En efecto, mientras que la tasa nacional fue del 6,6% en octubre de 2015, en el mismo mes del año en curso esta tasa escaló hasta el 9,3%, incrementándose así en 2,7 puntos porcentuales.

En Salta, en cambio, el salto del 5,7 al 8,9%, registrado en el mismo periodo, supone un incremento de 3,2 puntos porcentuales, lo que revela un crecimiento del desempleo más acelerado que el que se produjo a nivel nacional.
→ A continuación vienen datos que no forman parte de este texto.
(* ===== verification/BTree.v ===== *)
(** * BTree: the standard library's [BTreeMap] and [BTreeSet]

    A map with integer keys is the list of its bindings in increasing key
    order, so that iteration ([iter], [keys], [values], [retain]) and
    [pop_first] visit the keys in the order the source relies on.  [bt_wf] is
    the ordering invariant; every operation preserves it. *)

From Stdlib Require Import ZArith Lia Sorted.
From S2P Require Import Prelude.

Abbreviation btree V := (list (Z * V)).

Section btree.
Context {V : Type}.
Local Abbreviation btree := (list (Z * V)).
Implicit Types (m : btree) (k : Z) (v : V).

Fixpoint bt_get k m : option V :=
    match m with
    | [] => None
    | (k', v) :: m' => if k =? k' then Some v else bt_get k m'
    end.

Definition bt_contains_key k m : bool :=
    match bt_get k m with Some _ => true | None => false end.

Fixpoint bt_insert k v m : btree :=
    match m with
    | [] => [(k, v)]
    | (k', v') :: m' =>
        if k <? k' then (k, v) :: m
        else if k =? k' then (k, v) :: m'
        else (k', v') :: bt_insert k v m'
    end.

Definition bt_remove k m : btree := filter (fun kv => kv.1 ≠ k) m.

Definition bt_retain (f : Z -> V -> bool) m : btree :=
    filter (fun kv => f kv.1 kv.2 = true) m.

  (** [get_mut(&k)] followed by an update of the value in place. *)
Definition bt_update (f : V -> V) k m : btree :=
    match bt_get k m with Some v => bt_insert k (f v) m | None => m end.

Definition bt_pop_first m : btree := tail m.

Definition bt_keys m : list Z := m.*1.
Definition bt_values m : list V := m.*2.
Definition bt_len m : Z := Z.of_nat (length m).

Definition bt_wf m : Prop := StronglySorted Z.lt (bt_keys m).

  (** ** Lookups *)

Lemma bt_get_insert k k' v m :
    bt_get k' (bt_insert k v m) = if k' =? k then Some v else bt_get k' m.
Proof.
    induction m as [|[j w] m IH]; simpl; [done|].
    destruct (Z.ltb_spec k j); simpl; [done|].
    destruct (Z.eqb_spec k j); simpl.
    - subst. by destruct (Z.eqb_spec k' j).
    - rewrite IH. destruct (Z.eqb_spec k' j), (Z.eqb_spec k' k); congruence || done.
Qed.

Lemma bt_get_remove k k' m :
    bt_get k' (bt_remove k m) = if k' =? k then None else bt_get k' m.
Proof.
    unfold bt_remove. induction m as [|[j w] m IH]; [by destruct (k' =? k)|].
    rewrite filter_cons. case_decide as Hj; simpl in *.
    - rewrite IH. destruct (Z.eqb_spec k' j), (Z.eqb_spec k' k); congruence || done.
    - rewrite IH. destruct (Z.eqb_spec k' j), (Z.eqb_spec k' k); congruence || done.
Qed.

Lemma bt_get_update f k k' m :
    bt_get k' (bt_update f k m) =
      if k' =? k then f <$> bt_get k m else bt_get k' m.
Proof.
    unfold bt_update. destruct (bt_get k m) as [v|] eqn:E.
    - rewrite bt_get_insert. by destruct (k' =? k).
    - destruct (Z.eqb_spec k' k); simpl; congruence.
Qed.

Lemma bt_get_In k v m : bt_get k m = Some v -> (k, v) ∈ m.
Proof.
    induction m as [|[j w] m IH]; simpl; [done|].
    destruct (Z.eqb_spec k j); intros; simplify_eq; set_solver.
Qed.

Lemma bt_get_key k v m : bt_get k m = Some v -> k ∈ bt_keys m.
Proof. intros H%bt_get_In. apply list_elem_of_fmap. by exists (k, v). Qed.

Lemma bt_get_None k m : bt_get k m = None <-> k ∉ bt_keys m.
Proof.
    induction m as [|[j w] m IH]; simpl; [set_solver|].
    destruct (Z.eqb_spec k j); set_solver.
Qed.

Lemma bt_contains_key_true k m : bt_contains_key k m = true <-> k ∈ bt_keys m.
Proof.
    unfold bt_contains_key. destruct (bt_get k m) eqn:E.
    - split; [intros _; by eapply bt_get_key | done].
    - split; [done|]. by apply bt_get_None in E.
Qed.

Lemma bt_contains_key_false k m : bt_contains_key k m = false <-> bt_get k m = None.
Proof. unfold bt_contains_key. by destruct (bt_get k m). Qed.

Lemma bt_keys_get k m : k ∈ bt_keys m -> is_Some (bt_get k m).
Proof.
    intros H. destruct (bt_get k m) eqn:E; [eauto|].
    by apply bt_get_None in E.
Qed.

  (** ** The ordering invariant *)

Lemma bt_wf_nil : bt_wf [].
Proof. constructor. Qed.

Lemma bt_wf_cons k v m : bt_wf ((k, v) :: m) <-> bt_wf m /\ Forall (Z.lt k) (bt_keys m).
Proof.
    unfold bt_wf. simpl. split; [intros H; by inversion H|].
    intros []. by constructor.
Qed.

Lemma bt_keys_insert k v m j : j ∈ bt_keys (bt_insert k v m) <-> j = k \/ j ∈ bt_keys m.
Proof.
    induction m as [|[i w] m IH]; simpl; [set_solver|].
    destruct (Z.ltb_spec k i); simpl; [set_solver|].
    destruct (Z.eqb_spec k i); simpl; set_solver.
Qed.

Lemma bt_wf_insert k v m : bt_wf m -> bt_wf (bt_insert k v m).
Proof.
    induction m as [|[j w] m IH]; simpl.
    - intros _. apply bt_wf_cons. split; [apply bt_wf_nil | constructor].
    - intros Hwf. pose proof Hwf as [Hm Hj]%bt_wf_cons.
      destruct (Z.ltb_spec k j).
      + apply bt_wf_cons. split; [done|]. simpl. constructor; [lia|].
        eapply Forall_impl; [done | simpl; lia].
      + destruct (Z.eqb_spec k j); apply bt_wf_cons; [by subst|].
        split; [by apply IH|]. apply Forall_forall. intros i [->|Hi]%bt_keys_insert; [lia|].
        by eapply Forall_forall in Hj.
Qed.

Lemma bt_wf_filter (P : Z * V -> Prop) `{!forall x, Decision (P x)} m :
    bt_wf m -> bt_wf (filter P m).
Proof.
    induction m as [|[j w] m IH]; [done|]. intros [Hm Hj]%bt_wf_cons.
    rewrite filter_cons. case_decide; [|by apply IH].
    apply bt_wf_cons. split; [by apply IH|]. apply Forall_forall. intros i Hi.
    apply list_elem_of_fmap in Hi as ((i' & v') & -> & [_ Hi]%list_elem_of_filter).
    eapply Forall_forall in Hj; [exact Hj|]. apply list_elem_of_fmap. by exists (i', v').
Qed.

Lemma bt_wf_remove k m : bt_wf m -> bt_wf (bt_remove k m).
Proof. apply bt_wf_filter. Qed.

Lemma bt_wf_retain f m : bt_wf m -> bt_wf (bt_retain f m).
Proof. apply bt_wf_filter. Qed.

Lemma bt_wf_update f k m : bt_wf m -> bt_wf (bt_update f k m).
Proof. unfold bt_update. destruct (bt_get k m); [apply bt_wf_insert | done]. Qed.

Lemma bt_wf_pop_first m : bt_wf m -> bt_wf (bt_pop_first m).
Proof. destruct m as [|[k v] m]; [done|]. by intros [H _]%bt_wf_cons. Qed.

Lemma bt_wf_NoDup m : bt_wf m -> NoDup (bt_keys m).
Proof.
    induction m as [|[k v] m IH]; [constructor|]. intros [Hm Hk]%bt_wf_cons.
    simpl. constructor; [|by apply IH]. intros Hin.
    eapply Forall_forall in Hk; [|exact Hin]. lia.
Qed.

Lemma bt_In_get k v m : bt_wf m -> (k, v) ∈ m -> bt_get k m = Some v.
Proof.
    induction m as [|[j w] m IH]; simpl; [set_solver|].
    intros [Hm Hk]%bt_wf_cons [Heq|Hin]%elem_of_cons.
    - simplify_eq. by rewrite Z.eqb_refl.
    - destruct (Z.eqb_spec k j); [|by apply IH]. subst.
      eapply Forall_forall in Hk; [|apply list_elem_of_fmap; by exists (j, v)]. simpl in Hk. lia.
Qed.

Lemma bt_get_retain f k m :
    bt_wf m ->
    bt_get k (bt_retain f m) =
      match bt_get k m with Some v => if f k v then Some v else None | None => None end.
Proof.
    intros Hwf. destruct (bt_get k (bt_retain f m)) as [v|] eqn:E.
    - apply bt_get_In, list_elem_of_filter in E as [Hf Hin]. simpl in Hf.
      rewrite (bt_In_get k v m) by done. by rewrite Hf.
    - destruct (bt_get k m) as [v|] eqn:E'; [|done]. destruct (f k v) eqn:Hf; [|done].
      apply bt_get_None in E. destruct E. apply list_elem_of_fmap. exists (k, v).
      split; [done|]. apply list_elem_of_filter. split; [done|]. by apply bt_get_In.
Qed.

Lemma bt_ext m1 m2 :
    bt_wf m1 -> bt_wf m2 -> (forall k, bt_get k m1 = bt_get k m2) -> m1 = m2.
Proof.
    revert m2. induction m1 as [|[k v] m1 IH]; intros [|[j w] m2] H1 H2 Hget; [done|..].
    - specialize (Hget j). simpl in Hget. by rewrite Z.eqb_refl in Hget.
    - specialize (Hget k). simpl in Hget. by rewrite Z.eqb_refl in Hget.
    - apply bt_wf_cons in H1 as [H1 Hk], H2 as [H2 Hj].
      assert (k = j) as <-.
      { pose proof (Hget k) as Hgk. pose proof (Hget j) as Hgj. simpl in *.
        rewrite Z.eqb_refl in Hgk, Hgj.
        destruct (Z.eqb_spec k j), (Z.eqb_spec j k); try lia.
        symmetry in Hgk. apply bt_get_key in Hgk, Hgj. rewrite Forall_forall in Hk, Hj.
        specialize (Hk _ Hgj). specialize (Hj _ Hgk). lia. }
      assert (v = w) as <-.
      { specialize (Hget k). simpl in Hget. rewrite Z.eqb_refl in Hget. congruence. }
      f_equal. apply IH; [done..|]. intros i. specialize (Hget i). simpl in Hget.
      destruct (Z.eqb_spec i k); [|done]. subst i.
      rewrite Forall_forall in Hk, Hj.
      destruct (bt_get k m1) eqn:E1; [apply bt_get_key, Hk in E1; lia|].
      destruct (bt_get k m2) eqn:E2; [apply bt_get_key, Hj in E2; lia|done].
Qed.

  (** ** Sizes *)

Lemma bt_len_insert k v m :
    bt_wf m ->
    bt_len (bt_insert k v m) = if bt_contains_key k m then bt_len m else bt_len m + 1.
Proof.
    unfold bt_len, bt_contains_key. induction m as [|[j w] m IH]; simpl; [done|].
    intros [Hm Hj]%bt_wf_cons. specialize (IH Hm).
    destruct (Z.ltb_spec k j); simpl.
    - destruct (Z.eqb_spec k j); [lia|].
      destruct (bt_get k m) eqn:E; [|lia]. apply bt_get_key in E.
      eapply Forall_forall in Hj; [|exact E]. lia.
    - destruct (Z.eqb_spec k j); simpl; [done|]. destruct (bt_get k m); lia.
Qed.

Lemma bt_len_filter (P : Z * V -> Prop) `{!forall x, Decision (P x)} m :
    bt_len (filter P m) <= bt_len m.
Proof. unfold bt_len. pose proof (length_filter P m). lia. Qed.

Lemma bt_len_remove k v m :
    bt_wf m -> bt_get k m = Some v -> bt_len (bt_remove k m) = bt_len m - 1.
Proof.
    unfold bt_len. induction m as [|[j w] m IH]; simpl; [done|].
    intros [Hm Hj]%bt_wf_cons Hget. unfold bt_remove. rewrite filter_cons. simpl.
    destruct (Z.eqb_spec k j).
    - subst j. rewrite decide_False by congruence.
      assert (filter (fun kv : Z * V => kv.1 ≠ k) m = m) as ->; [|lia].
      apply filter_true_id. intros [i u] Hi Heq. simpl in Heq. subst i.
      eapply Forall_forall in Hj; [|apply list_elem_of_fmap; by exists (k, u)]. simpl in Hj. lia.
    - rewrite decide_True by done. simpl. specialize (IH Hm Hget). unfold bt_remove in IH. lia.
Qed.

Lemma bt_len_nonneg m : 0 <= bt_len m.
Proof. unfold bt_len. lia. Qed.

Lemma bt_len_0 m : bt_len m = 0 -> m = [].
Proof. unfold bt_len. destruct m; simpl; [done | lia]. Qed.

Lemma bt_len_pop_first m : bt_len (bt_pop_first m) = Z.max 0 (bt_len m - 1).
Proof. unfold bt_len, bt_pop_first. destruct m; simpl; lia. Qed.

Lemma bt_pop_first_get k v m : bt_wf m -> bt_get k (bt_pop_first m) = Some v -> bt_get k m = Some v.
Proof.
    destruct m as [|[j w] m]; [done|]. simpl. intros [Hm Hj]%bt_wf_cons H.
    destruct (Z.eqb_spec k j); [|done]. subst. apply bt_get_key in H.
    eapply Forall_forall in Hj; [|exact H]. lia.
Qed.

  (** Removing a binding and listing it separately is a permutation. *)
Lemma bt_remove_perm k v m :
    bt_wf m -> bt_get k m = Some v -> bt_values m ≡ₚ v :: bt_values (bt_remove k m).
Proof.
    unfold bt_values. induction m as [|[j w] m IH]; simpl; [done|].
    intros [Hm Hj]%bt_wf_cons Hget. unfold bt_remove. rewrite filter_cons. simpl.
    destruct (Z.eqb_spec k j).
    - subst j. rewrite decide_False by congruence. simplify_eq.
      rewrite filter_true_id; [done|]. intros [i u] Hi Heq. simpl in Heq. subst i.
      eapply Forall_forall in Hj; [|apply list_elem_of_fmap; by exists (k, u)]. simpl in Hj. lia.
    - rewrite decide_True by done. simpl. rewrite (IH Hm Hget). by rewrite Permutation_swap.
Qed.

Lemma bt_insert_perm k v m :
    bt_wf m -> bt_get k m = None -> bt_values (bt_insert k v m) ≡ₚ v :: bt_values m.
Proof.
    unfold bt_values. induction m as [|[j w] m IH]; simpl; [done|].
    intros [Hm Hj]%bt_wf_cons Hget. destruct (Z.eqb_spec k j); [done|].
    destruct (k <? j); simpl; [done|]. rewrite IH by done. by rewrite Permutation_swap.
Qed.
End btree.

(** ** Sets of integers: maps to [unit]. *)

Abbreviation bset := (btree unit).
Definition bs_insert (k : Z) (s : bset) : bset := bt_insert k tt s.
Definition bs_remove (k : Z) (s : bset) : bset := bt_remove k s.
Definition bs_contains (k : Z) (s : bset) : bool := bt_contains_key k s.

(** [iter().collect::<BTreeSet<_>>()]. *)
Definition bs_of_list (l : list Z) : bset := foldr bs_insert [] l.

Lemma bs_contains_insert k j s :
  bs_contains j (bs_insert k s) = (j =? k) || bs_contains j s.
Proof.
  unfold bs_contains, bs_insert, bt_contains_key. rewrite bt_get_insert.
  by destruct (j =? k).
Qed.

Lemma bs_contains_remove k j s :
  bs_contains j (bs_remove k s) = negb (j =? k) && bs_contains j s.
Proof.
  unfold bs_contains, bs_remove, bt_contains_key. rewrite bt_get_remove.
  by destruct (j =? k).
Qed.

Lemma bs_contains_of_list k l : bs_contains k (bs_of_list l) = bool_decide (k ∈ l).
Proof.
  induction l as [|j l IH]; simpl; [done|]. rewrite bs_contains_insert, IH.
  destruct (Z.eqb_spec k j); repeat case_bool_decide; set_solver.
Qed.

Lemma bs_wf_of_list l : bt_wf (bs_of_list l).
Proof. induction l; simpl; [apply bt_wf_nil | by apply bt_wf_insert]. Qed.

#[export] Hint Resolve bt_wf_nil bt_wf_insert bt_wf_remove bt_wf_retain bt_wf_update
  bt_wf_pop_first bt_len_nonneg : sw.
El orgullo tocado y el discurso moral

A diferencia de lo que sucede con la desnutrición infantil y otros fenómenos asociados con la pobreza, es muy difícil achacar estas importantes diferencias de los indicadores sociolaborales a factores culturales o idiosincrásicos.

Los mercados de trabajo son iguales o muy parecidos en todo el mundo, de modo que la elusión de normas obligatorias no puede atribuirse sino a un déficit muy acusado de gestión política.

Y si tenemos en cuenta que el trabajo en negro o no registrado es una patología favorecida no tanto por la tolerancia del asalariado como del apetito de lucro del empleador, no se explica que las cifras reveladas ayer por el INDEC no precipiten inmediatamente la dimisión de su cargo del vicepresidente de la Unión Industrial Argentina (la patronal más poderosa del país) del señor José Urtubey Mera, hermano del Gobernador de la Provincia de Salta.

Si se tiene en cuenta además que dos de cada tres asalariados en Salta vive en situación de pobreza (es decir, no alcanza a satisfacer con las rentas provenientes de su trabajo sus necesidades más básicas), entre el alto desempleo y el altísimo nivel de trabajo en negro no hay forma humana de hacer creer a los ciudadanos de que el gobierno se preocupa por los más débiles, como una y otra vez repite el Gobernador de Salta en sus discursos.

Las cifras difundidas ayer por el INDEC revelan no solo la desidia de los gobernantes sino también una gran ineficiencia y el fracaso más rotundo de las llamadas «políticas públicas». En cualquier otro país del mundo, la persistencia de indicadores tan negativos como estos forzaría, al menos, la dimisión del ministro encargado de gestionar estos asuntos.

Y si nos tuviéramos que fiar de las propias palabras del gobernador Urtubey (lo que siempre conlleva un riesgo), aquello de «no podemos permitirnos la inmoralidad de ser ineficientes» debería aplicarse con rigor y no mandar a los mordedores de garrones en las redes sociales a que defiendan la moral de alguien que no sabe hacer las cosas.